**About this task:** Begin with the line containing "let n4 := Z.land (u32 t4) mask26 in" and reproduce it and all later lines exactly, through the last line of the records. Add nothing else.

········

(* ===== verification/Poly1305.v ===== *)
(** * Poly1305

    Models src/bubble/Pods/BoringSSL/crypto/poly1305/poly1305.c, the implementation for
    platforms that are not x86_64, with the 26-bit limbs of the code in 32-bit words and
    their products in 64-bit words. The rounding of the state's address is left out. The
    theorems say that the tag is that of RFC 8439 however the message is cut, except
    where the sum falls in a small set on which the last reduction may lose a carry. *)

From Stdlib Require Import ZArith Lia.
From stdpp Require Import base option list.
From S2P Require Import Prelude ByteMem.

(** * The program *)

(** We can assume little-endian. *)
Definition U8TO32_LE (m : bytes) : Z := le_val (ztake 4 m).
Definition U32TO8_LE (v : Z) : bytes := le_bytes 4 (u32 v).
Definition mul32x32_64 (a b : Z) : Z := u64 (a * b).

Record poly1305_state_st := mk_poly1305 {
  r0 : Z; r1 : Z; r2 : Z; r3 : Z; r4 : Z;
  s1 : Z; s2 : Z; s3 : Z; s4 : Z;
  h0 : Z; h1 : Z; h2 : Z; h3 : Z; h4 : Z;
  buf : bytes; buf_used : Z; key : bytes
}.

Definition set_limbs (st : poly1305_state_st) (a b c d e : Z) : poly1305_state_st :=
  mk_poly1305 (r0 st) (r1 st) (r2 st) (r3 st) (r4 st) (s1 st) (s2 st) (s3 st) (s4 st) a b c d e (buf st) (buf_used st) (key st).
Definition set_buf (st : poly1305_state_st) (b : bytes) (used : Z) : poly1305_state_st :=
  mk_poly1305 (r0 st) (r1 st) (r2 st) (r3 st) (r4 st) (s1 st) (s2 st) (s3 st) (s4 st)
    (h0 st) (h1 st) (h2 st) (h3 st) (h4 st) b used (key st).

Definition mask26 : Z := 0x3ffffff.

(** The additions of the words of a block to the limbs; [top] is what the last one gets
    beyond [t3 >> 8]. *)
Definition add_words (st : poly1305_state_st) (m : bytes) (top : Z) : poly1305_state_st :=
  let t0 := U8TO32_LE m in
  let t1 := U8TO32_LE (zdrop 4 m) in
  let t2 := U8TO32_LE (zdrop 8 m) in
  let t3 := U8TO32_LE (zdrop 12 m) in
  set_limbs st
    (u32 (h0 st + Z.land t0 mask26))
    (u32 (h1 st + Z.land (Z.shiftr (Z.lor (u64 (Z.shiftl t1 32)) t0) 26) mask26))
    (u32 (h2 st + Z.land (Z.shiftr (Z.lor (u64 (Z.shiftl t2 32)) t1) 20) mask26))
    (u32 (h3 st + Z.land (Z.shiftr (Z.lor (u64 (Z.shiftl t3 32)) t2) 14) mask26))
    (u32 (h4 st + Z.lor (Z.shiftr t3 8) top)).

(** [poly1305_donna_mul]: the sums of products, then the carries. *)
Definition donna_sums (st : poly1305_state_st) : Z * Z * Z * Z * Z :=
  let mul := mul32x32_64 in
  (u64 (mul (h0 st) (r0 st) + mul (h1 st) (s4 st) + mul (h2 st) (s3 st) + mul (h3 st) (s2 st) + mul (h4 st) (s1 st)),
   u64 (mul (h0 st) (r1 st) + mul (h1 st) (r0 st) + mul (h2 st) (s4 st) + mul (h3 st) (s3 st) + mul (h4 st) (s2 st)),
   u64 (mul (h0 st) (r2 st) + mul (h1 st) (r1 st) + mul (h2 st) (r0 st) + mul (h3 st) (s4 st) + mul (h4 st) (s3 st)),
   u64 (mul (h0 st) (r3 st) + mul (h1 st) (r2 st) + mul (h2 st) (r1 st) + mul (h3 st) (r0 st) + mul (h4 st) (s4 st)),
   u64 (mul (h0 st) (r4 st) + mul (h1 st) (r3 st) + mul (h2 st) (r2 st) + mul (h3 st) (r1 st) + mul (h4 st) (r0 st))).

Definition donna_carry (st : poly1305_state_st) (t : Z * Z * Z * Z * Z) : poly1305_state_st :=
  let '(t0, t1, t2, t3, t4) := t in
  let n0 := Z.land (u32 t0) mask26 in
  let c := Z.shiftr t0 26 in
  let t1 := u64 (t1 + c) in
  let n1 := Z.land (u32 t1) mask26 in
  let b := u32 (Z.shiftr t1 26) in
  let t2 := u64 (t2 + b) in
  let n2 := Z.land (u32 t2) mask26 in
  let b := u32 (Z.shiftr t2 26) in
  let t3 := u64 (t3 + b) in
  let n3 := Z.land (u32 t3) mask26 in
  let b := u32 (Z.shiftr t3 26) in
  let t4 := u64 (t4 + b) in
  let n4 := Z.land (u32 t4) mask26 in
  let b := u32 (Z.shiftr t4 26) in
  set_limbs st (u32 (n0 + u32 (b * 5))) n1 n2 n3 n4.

········

**Reply to the task:**
  let n4 := Z.land (u32 t4) mask26 in
  let b := u32 (Z.shiftr t4 26) in
  set_limbs st (u32 (n0 + u32 (b * 5))) n1 n2 n3 n4.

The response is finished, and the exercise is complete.